Return exactly the lines below, starting with the one that has "(** C1: [next_task]" and going on through the one that has "rewrite Hp1. solve_Permutation.".

== Segment start ==

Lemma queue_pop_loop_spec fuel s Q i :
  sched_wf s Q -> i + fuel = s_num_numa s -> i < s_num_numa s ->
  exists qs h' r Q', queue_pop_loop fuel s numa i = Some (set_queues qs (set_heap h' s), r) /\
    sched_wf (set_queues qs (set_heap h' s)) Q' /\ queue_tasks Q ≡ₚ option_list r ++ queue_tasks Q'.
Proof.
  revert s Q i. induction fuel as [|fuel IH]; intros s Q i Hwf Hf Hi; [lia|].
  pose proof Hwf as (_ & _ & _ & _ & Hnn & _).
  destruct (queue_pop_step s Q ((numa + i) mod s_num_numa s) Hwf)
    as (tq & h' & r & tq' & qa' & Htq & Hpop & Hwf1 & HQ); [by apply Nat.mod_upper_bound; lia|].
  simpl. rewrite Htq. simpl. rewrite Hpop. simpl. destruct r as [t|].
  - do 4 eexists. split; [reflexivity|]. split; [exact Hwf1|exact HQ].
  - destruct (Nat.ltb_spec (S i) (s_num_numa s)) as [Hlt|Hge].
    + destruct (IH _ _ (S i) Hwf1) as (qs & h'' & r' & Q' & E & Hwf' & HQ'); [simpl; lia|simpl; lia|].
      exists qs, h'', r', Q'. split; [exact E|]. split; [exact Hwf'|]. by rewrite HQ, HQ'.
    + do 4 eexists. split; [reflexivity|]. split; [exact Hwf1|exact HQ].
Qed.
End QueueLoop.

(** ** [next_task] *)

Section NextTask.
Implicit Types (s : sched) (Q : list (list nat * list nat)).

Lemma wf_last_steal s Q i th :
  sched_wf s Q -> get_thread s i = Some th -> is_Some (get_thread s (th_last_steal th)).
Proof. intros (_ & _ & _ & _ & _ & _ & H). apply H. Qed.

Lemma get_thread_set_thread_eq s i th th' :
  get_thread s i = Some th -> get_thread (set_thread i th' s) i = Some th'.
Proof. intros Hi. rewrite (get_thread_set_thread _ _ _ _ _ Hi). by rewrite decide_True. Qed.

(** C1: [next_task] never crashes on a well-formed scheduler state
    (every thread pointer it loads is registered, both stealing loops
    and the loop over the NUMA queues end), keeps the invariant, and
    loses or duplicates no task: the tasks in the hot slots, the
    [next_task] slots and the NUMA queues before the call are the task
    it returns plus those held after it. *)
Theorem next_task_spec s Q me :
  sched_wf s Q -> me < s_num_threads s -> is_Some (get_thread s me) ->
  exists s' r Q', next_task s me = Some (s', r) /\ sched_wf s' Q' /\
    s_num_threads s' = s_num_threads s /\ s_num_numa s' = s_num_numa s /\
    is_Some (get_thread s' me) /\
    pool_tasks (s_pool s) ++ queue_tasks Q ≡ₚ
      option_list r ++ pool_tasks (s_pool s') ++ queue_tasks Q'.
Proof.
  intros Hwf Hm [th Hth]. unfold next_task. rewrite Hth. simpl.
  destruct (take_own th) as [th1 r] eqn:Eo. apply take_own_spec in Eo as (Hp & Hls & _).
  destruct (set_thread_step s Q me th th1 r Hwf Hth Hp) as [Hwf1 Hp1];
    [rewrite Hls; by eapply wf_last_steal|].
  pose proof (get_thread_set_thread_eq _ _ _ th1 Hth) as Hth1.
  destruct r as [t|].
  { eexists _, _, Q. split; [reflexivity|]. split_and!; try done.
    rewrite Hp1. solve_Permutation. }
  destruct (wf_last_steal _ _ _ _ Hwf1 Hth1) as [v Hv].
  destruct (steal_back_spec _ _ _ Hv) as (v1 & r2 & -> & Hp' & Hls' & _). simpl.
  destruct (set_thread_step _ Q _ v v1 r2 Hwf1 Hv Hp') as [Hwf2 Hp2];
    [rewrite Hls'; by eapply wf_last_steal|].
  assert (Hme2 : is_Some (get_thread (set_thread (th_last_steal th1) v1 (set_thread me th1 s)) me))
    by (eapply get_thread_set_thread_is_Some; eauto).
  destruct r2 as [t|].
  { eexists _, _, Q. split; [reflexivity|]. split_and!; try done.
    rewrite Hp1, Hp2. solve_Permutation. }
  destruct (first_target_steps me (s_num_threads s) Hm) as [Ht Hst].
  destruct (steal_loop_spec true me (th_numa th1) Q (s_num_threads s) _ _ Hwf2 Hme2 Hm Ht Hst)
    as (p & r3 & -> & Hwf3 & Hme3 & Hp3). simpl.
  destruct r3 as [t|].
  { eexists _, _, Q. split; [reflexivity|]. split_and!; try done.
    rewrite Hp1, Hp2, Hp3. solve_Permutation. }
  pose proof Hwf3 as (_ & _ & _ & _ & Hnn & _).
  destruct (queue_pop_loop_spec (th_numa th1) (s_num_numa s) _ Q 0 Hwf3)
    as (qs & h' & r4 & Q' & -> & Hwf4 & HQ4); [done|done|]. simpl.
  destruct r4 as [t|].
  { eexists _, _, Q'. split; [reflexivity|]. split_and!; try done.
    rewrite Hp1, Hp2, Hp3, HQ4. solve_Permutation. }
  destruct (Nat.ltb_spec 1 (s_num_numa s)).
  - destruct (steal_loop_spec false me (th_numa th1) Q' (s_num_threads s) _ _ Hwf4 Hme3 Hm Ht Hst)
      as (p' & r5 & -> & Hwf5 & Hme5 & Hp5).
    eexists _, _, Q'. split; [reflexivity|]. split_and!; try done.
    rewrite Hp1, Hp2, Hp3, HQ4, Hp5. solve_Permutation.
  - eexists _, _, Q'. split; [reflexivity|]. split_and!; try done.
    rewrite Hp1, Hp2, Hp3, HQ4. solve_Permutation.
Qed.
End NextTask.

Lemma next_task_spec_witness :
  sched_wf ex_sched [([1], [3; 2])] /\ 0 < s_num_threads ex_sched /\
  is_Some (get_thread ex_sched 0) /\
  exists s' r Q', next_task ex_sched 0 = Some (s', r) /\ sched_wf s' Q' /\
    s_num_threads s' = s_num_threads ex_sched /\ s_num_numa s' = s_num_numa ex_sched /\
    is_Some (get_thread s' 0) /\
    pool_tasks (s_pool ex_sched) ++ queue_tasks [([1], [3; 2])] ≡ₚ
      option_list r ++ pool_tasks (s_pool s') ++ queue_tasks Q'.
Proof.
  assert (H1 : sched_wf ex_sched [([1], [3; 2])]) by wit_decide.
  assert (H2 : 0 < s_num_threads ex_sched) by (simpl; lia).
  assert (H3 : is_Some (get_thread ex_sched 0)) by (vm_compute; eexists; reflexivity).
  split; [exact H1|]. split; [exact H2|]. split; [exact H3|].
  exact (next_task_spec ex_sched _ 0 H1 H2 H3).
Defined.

== Segment end ==

#### Your solution:
(** C1: [next_task] never crashes on a well-formed scheduler state
    (every thread pointer it loads is registered, both stealing loops
    and the loop over the NUMA queues end), keeps the invariant, and
    loses or duplicates no task: the tasks in the hot slots, the
    [next_task] slots and the NUMA queues before the call are the task
    it returns plus those held after it. *)
Theorem next_task_spec s Q me :
  sched_wf s Q -> me < s_num_threads s -> is_Some (get_thread s me) ->
  exists s' r Q', next_task s me = Some (s', r) /\ sched_wf s' Q' /\
    s_num_threads s' = s_num_threads s /\ s_num_numa s' = s_num_numa s /\
    is_Some (get_thread s' me) /\
    pool_tasks (s_pool s) ++ queue_tasks Q ≡ₚ
      option_list r ++ pool_tasks (s_pool s') ++ queue_tasks Q'.
Proof.
  intros Hwf Hm [th Hth]. unfold next_task. rewrite Hth. simpl.
  destruct (take_own th) as [th1 r] eqn:Eo. apply take_own_spec in Eo as (Hp & Hls & _).
  destruct (set_thread_step s Q me th th1 r Hwf Hth Hp) as [Hwf1 Hp1];
    [rewrite Hls; by eapply wf_last_steal|].
  pose proof (get_thread_set_thread_eq _ _ _ th1 Hth) as Hth1.
  destruct r as [t|].
  { eexists _, _, Q. split; [reflexivity|]. split_and!; try done.
    rewrite Hp1. solve_Permutation. }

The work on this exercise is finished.